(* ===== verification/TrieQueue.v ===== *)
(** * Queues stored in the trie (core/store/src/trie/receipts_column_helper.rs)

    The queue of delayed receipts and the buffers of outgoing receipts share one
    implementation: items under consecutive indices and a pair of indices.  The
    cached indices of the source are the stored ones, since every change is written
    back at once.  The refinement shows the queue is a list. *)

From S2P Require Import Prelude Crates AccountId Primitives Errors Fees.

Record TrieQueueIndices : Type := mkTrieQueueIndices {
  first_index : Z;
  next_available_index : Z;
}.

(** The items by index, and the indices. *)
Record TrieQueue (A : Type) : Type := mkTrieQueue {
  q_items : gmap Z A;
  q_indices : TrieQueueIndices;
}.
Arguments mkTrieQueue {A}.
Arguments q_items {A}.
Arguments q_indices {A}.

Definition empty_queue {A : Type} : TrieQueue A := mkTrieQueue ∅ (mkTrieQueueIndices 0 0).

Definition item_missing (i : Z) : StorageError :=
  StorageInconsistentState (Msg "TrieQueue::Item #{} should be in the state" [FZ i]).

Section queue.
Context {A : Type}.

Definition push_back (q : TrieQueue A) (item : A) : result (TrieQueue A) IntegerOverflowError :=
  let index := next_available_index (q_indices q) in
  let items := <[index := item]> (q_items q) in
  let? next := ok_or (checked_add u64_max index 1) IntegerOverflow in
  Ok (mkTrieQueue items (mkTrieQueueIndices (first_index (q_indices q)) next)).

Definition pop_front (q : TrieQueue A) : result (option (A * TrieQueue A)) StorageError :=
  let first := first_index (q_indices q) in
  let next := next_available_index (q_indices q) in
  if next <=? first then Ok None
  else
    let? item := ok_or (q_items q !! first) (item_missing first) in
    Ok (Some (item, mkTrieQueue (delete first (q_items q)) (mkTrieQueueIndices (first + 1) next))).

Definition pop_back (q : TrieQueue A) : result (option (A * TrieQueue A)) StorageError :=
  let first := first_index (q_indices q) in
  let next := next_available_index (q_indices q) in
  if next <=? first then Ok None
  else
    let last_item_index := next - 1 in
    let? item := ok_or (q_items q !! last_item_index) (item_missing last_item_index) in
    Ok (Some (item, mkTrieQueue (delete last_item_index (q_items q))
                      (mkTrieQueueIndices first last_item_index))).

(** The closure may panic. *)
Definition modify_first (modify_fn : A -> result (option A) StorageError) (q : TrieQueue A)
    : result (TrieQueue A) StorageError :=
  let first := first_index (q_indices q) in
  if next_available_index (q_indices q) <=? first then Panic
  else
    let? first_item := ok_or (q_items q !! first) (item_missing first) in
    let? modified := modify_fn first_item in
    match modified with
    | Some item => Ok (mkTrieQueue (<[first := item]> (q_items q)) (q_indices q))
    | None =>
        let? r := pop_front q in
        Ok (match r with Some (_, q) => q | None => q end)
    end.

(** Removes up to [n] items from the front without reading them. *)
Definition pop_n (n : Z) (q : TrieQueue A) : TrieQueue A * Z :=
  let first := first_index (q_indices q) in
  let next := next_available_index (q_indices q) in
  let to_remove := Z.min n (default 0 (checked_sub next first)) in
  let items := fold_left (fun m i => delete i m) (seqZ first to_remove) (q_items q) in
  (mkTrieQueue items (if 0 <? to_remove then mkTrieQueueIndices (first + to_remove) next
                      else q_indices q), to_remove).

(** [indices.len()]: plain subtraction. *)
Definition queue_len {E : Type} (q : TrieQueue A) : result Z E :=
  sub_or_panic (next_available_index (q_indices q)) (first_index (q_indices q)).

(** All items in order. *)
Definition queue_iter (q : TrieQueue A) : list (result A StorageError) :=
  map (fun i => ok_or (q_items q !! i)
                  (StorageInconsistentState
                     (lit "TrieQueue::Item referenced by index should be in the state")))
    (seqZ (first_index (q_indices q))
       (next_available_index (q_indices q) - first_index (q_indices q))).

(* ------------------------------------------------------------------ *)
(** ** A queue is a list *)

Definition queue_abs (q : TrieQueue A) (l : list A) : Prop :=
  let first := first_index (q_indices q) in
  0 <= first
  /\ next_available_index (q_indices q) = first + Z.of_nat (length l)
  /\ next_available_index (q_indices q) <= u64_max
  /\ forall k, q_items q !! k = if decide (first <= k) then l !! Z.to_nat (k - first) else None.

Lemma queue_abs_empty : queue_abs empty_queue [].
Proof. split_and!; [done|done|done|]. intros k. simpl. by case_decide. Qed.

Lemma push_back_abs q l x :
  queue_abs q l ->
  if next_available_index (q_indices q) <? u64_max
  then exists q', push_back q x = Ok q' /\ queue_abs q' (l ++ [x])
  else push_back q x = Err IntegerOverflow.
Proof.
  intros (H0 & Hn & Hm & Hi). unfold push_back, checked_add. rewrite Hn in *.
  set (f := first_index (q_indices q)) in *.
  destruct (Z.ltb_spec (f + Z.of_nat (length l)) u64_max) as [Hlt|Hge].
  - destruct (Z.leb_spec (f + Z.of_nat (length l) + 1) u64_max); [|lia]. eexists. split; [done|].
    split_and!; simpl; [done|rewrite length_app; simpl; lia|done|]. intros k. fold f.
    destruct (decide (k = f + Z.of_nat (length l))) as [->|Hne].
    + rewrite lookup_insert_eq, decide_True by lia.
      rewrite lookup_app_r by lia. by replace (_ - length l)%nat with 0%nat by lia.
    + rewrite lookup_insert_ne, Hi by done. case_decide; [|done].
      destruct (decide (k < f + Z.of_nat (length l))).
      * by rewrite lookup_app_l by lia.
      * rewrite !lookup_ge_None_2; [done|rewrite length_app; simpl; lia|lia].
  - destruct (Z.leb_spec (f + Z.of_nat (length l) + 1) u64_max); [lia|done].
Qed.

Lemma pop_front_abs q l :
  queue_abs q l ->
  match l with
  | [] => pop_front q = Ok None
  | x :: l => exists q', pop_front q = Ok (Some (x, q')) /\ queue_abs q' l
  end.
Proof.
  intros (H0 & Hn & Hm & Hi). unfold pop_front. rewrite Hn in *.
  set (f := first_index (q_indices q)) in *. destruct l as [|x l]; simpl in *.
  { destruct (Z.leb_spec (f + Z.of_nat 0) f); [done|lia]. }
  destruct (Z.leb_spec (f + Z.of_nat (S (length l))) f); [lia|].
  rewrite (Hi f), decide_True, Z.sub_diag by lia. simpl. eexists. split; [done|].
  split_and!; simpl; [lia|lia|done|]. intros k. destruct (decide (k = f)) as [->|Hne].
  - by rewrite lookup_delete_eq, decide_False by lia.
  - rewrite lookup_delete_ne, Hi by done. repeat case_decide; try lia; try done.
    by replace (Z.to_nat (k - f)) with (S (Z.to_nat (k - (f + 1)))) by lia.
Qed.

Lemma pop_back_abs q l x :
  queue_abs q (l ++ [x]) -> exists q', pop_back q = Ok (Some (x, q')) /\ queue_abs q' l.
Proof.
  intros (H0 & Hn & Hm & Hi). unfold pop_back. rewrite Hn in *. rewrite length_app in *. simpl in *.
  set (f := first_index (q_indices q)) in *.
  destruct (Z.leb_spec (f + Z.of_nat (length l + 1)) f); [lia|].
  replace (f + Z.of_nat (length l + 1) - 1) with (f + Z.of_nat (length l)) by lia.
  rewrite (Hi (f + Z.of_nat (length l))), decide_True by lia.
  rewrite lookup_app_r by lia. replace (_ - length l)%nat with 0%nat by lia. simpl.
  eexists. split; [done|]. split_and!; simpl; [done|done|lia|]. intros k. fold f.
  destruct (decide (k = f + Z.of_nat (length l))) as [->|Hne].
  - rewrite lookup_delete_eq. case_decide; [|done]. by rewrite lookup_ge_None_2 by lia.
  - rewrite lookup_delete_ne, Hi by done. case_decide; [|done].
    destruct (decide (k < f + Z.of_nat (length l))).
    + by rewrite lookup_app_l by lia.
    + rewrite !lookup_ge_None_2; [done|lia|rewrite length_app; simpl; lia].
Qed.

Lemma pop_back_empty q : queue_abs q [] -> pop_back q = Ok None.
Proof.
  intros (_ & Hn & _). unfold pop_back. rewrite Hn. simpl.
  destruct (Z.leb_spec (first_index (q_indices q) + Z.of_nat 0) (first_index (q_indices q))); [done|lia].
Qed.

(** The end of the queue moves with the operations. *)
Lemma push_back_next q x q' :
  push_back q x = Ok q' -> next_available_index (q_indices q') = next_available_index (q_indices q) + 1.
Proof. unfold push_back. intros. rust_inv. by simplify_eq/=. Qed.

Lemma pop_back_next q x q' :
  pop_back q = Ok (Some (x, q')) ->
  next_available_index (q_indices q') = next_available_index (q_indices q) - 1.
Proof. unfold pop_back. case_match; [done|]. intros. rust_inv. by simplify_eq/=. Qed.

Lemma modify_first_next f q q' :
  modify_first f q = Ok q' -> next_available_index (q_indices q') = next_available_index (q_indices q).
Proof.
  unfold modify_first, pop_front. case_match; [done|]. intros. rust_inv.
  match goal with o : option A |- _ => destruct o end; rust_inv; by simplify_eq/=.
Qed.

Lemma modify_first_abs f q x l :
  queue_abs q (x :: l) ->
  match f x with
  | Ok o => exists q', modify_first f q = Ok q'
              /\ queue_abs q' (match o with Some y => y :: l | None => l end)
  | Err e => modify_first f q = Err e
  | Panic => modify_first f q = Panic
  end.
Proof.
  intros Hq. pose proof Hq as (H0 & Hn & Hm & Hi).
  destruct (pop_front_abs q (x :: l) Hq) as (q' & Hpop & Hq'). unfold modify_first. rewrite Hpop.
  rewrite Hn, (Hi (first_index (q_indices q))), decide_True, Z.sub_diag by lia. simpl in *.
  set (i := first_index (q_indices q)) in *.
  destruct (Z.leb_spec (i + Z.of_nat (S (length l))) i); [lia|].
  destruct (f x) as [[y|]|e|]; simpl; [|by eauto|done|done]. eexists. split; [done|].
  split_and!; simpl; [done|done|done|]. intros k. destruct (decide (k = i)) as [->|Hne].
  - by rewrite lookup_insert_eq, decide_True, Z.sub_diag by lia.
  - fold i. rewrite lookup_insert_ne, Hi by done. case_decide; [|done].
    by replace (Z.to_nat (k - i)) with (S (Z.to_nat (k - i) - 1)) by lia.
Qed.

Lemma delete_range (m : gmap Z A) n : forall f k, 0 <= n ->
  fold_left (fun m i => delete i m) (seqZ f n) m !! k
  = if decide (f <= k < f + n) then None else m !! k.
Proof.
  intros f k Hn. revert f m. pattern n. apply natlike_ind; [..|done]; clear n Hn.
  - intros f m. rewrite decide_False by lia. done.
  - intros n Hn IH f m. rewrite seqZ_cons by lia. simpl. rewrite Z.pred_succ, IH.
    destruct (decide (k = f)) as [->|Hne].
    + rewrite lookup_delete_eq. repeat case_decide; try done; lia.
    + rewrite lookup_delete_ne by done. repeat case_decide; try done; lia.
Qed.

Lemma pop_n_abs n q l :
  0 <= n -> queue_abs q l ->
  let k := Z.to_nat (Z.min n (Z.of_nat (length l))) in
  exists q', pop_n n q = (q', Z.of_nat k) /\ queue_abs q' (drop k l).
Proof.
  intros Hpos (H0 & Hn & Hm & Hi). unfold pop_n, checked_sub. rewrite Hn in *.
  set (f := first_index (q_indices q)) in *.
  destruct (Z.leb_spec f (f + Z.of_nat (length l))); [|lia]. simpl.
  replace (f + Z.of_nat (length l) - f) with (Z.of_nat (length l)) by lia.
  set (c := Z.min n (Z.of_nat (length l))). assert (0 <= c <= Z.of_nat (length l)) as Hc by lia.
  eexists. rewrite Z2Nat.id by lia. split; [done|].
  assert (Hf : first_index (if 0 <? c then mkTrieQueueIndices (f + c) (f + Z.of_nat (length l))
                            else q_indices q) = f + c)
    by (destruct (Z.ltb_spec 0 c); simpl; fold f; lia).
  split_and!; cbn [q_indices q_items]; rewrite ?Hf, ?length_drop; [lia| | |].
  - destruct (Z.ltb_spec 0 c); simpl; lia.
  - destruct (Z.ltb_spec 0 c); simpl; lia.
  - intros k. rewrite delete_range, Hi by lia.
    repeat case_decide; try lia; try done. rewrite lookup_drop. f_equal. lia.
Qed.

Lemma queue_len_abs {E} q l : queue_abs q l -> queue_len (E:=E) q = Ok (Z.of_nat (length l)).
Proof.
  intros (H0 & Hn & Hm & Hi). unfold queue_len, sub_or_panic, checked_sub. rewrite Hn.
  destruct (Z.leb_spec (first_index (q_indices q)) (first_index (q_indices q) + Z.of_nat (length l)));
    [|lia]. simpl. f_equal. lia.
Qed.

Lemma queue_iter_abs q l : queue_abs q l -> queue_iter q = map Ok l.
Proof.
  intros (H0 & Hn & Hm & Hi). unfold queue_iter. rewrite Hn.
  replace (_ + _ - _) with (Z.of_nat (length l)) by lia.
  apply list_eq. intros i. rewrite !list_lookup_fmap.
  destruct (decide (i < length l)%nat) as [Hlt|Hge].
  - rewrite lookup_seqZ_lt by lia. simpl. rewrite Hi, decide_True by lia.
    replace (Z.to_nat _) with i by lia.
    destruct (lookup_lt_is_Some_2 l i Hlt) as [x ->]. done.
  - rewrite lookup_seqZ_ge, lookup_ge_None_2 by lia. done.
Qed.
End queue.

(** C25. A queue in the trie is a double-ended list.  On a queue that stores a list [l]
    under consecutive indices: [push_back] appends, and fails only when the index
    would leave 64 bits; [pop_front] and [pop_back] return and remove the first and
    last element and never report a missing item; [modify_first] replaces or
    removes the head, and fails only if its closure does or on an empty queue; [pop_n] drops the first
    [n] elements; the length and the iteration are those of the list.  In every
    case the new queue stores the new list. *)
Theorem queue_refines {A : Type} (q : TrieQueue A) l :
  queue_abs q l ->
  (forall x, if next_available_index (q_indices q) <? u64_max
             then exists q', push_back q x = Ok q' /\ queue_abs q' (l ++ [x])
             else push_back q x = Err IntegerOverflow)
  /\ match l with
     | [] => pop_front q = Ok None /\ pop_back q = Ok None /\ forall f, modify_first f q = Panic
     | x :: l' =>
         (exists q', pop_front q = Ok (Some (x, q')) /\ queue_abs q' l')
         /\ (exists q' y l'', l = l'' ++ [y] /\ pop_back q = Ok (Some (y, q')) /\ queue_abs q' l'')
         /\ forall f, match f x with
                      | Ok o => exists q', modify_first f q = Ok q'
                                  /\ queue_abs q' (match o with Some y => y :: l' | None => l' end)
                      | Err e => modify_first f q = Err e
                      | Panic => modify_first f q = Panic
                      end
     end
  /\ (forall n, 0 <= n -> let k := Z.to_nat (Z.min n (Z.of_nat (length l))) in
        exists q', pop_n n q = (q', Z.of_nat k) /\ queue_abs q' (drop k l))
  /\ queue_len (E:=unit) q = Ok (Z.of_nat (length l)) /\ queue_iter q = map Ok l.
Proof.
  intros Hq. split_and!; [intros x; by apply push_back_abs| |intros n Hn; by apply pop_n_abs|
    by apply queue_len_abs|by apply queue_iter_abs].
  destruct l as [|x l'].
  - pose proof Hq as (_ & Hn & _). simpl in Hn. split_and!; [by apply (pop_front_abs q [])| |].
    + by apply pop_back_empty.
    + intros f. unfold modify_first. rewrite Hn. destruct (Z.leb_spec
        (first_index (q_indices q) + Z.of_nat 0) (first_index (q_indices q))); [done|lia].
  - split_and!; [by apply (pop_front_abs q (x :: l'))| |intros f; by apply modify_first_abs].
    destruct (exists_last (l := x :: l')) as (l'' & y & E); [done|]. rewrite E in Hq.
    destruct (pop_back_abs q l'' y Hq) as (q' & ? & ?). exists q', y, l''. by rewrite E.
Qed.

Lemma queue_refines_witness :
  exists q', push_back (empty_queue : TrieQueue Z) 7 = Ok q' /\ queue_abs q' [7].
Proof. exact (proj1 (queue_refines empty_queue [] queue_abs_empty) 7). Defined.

-=-=-

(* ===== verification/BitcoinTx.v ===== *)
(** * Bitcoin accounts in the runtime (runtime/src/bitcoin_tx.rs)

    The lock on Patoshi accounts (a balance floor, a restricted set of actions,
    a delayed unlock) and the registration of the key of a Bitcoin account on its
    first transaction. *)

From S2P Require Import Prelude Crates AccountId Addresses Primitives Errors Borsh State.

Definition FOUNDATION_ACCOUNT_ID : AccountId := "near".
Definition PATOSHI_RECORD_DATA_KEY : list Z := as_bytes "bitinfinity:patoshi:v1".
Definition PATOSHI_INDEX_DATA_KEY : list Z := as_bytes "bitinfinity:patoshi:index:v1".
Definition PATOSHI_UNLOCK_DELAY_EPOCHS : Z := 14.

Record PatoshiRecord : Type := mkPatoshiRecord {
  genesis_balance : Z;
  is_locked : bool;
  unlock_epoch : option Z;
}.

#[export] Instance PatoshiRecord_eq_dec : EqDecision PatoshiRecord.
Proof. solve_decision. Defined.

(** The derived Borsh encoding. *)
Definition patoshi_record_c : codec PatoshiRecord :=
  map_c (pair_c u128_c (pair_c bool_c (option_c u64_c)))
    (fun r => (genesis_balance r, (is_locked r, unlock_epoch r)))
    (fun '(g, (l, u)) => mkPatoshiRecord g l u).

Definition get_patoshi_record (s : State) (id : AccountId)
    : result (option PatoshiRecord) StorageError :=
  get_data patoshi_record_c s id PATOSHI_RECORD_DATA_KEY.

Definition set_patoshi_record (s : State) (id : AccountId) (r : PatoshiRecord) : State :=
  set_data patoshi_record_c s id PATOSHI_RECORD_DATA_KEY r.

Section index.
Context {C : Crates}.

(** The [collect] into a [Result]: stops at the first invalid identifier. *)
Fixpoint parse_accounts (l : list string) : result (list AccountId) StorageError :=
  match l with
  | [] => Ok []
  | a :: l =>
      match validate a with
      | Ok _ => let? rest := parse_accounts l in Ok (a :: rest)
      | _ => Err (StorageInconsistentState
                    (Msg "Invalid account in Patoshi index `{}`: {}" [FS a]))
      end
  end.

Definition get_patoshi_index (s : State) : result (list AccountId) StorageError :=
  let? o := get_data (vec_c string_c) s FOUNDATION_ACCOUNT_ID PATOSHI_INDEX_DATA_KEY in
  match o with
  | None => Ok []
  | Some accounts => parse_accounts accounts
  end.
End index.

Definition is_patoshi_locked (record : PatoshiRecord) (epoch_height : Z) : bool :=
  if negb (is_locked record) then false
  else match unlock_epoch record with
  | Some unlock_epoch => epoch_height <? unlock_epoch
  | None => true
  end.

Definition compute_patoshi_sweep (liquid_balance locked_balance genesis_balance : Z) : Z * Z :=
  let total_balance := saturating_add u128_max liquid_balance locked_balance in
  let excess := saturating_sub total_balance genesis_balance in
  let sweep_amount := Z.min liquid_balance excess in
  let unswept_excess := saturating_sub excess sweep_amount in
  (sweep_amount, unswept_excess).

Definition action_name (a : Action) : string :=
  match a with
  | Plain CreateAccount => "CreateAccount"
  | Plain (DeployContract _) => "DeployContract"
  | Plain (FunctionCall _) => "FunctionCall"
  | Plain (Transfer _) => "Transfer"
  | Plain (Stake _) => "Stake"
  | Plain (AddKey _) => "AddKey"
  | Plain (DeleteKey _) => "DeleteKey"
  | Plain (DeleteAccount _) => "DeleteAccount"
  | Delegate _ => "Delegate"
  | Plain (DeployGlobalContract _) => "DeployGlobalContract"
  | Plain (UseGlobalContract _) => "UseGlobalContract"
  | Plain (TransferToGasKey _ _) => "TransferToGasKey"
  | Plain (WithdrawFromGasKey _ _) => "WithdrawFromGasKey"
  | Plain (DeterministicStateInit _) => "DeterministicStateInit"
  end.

-=-=-

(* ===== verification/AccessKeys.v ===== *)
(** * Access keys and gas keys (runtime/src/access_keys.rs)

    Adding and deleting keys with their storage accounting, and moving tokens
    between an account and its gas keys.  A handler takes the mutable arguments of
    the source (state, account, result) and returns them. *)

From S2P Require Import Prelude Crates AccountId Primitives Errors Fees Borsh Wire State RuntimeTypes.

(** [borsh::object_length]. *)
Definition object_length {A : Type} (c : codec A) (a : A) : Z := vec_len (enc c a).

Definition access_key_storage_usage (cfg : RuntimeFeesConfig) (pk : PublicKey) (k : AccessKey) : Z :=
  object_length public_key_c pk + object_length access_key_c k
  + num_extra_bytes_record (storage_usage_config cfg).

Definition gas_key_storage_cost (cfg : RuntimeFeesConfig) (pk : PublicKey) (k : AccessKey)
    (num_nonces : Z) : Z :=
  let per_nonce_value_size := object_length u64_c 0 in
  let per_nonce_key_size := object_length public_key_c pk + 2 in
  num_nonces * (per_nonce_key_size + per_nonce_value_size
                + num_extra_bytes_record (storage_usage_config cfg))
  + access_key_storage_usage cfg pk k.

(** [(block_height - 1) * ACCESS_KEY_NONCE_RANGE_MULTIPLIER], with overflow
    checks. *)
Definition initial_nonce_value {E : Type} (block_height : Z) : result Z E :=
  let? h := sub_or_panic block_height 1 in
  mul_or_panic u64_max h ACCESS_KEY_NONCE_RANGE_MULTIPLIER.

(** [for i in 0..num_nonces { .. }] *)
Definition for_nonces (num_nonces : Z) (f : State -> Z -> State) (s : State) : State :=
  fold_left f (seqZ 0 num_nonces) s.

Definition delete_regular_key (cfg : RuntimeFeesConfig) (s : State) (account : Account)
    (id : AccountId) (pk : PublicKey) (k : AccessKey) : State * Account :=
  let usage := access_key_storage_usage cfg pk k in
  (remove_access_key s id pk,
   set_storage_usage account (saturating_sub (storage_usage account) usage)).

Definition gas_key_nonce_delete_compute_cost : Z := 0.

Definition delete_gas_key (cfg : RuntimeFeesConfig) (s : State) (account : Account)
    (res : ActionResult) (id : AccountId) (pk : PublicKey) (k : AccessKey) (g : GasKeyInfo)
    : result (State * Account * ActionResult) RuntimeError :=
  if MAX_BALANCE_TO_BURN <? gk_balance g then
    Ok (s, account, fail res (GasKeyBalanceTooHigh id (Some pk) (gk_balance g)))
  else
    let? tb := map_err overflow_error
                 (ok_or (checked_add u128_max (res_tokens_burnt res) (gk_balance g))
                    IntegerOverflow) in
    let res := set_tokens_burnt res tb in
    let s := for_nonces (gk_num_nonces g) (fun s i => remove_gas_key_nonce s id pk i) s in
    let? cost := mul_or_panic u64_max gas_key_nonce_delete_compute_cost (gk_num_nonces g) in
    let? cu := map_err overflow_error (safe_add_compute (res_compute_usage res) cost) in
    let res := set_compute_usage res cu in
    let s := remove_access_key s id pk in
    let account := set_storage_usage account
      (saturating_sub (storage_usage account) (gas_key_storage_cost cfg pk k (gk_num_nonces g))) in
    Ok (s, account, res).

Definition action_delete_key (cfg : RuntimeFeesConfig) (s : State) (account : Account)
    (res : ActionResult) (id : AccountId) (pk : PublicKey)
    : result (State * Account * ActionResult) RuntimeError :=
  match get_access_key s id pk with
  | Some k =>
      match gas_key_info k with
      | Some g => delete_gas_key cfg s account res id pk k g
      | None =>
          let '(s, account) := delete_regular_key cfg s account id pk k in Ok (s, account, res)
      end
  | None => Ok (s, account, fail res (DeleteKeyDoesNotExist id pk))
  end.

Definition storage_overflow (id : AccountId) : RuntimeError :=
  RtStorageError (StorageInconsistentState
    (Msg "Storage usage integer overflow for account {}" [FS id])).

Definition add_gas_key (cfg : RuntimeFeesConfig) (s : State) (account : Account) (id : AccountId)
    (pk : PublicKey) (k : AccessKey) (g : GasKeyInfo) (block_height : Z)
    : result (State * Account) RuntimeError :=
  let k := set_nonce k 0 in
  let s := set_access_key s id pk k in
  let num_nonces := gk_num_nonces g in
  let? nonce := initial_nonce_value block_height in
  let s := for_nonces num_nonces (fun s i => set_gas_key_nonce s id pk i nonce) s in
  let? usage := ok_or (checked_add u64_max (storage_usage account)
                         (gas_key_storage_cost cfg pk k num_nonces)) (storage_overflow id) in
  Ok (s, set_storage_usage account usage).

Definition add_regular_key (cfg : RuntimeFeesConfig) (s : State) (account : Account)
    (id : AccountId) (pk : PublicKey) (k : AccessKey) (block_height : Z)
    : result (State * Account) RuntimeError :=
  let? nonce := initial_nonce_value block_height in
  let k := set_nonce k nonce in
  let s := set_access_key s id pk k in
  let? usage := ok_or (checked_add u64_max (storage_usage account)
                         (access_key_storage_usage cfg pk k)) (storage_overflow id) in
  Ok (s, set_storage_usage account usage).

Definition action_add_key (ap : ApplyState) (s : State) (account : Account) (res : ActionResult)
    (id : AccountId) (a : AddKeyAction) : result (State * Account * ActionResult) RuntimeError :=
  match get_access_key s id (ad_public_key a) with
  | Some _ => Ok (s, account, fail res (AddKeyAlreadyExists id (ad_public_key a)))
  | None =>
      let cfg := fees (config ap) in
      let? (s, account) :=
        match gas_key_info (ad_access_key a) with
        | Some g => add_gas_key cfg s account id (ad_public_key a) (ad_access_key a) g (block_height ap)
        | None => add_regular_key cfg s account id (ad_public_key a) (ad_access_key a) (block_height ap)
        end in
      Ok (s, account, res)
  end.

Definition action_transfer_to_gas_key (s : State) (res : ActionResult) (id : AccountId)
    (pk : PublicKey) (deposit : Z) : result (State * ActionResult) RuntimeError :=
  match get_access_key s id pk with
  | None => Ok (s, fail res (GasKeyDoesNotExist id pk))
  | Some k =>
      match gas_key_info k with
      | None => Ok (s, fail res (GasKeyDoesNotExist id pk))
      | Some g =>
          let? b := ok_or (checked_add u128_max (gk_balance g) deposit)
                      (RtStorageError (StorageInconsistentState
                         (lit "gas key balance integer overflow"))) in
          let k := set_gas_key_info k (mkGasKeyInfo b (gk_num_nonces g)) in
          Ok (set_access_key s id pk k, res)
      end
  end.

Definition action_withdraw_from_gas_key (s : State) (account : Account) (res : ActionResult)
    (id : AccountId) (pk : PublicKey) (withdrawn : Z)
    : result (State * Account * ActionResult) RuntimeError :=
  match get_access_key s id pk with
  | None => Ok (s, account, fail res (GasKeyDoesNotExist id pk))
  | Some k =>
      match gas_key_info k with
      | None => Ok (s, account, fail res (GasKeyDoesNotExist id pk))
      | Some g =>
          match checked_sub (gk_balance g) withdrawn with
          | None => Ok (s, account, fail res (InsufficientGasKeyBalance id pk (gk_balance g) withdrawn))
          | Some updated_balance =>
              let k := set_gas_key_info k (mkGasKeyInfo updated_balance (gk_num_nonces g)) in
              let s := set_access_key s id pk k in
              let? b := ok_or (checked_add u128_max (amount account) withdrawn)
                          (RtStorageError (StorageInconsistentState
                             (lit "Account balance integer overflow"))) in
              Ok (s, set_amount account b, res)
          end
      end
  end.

-=-=-

> [What is expected]: Show every line above in which the word "under" appears.

> [Solution]:
    implementation: items under consecutive indices and a pair of indices.  The
    under consecutive indices: [push_back] appends, and fails only when the index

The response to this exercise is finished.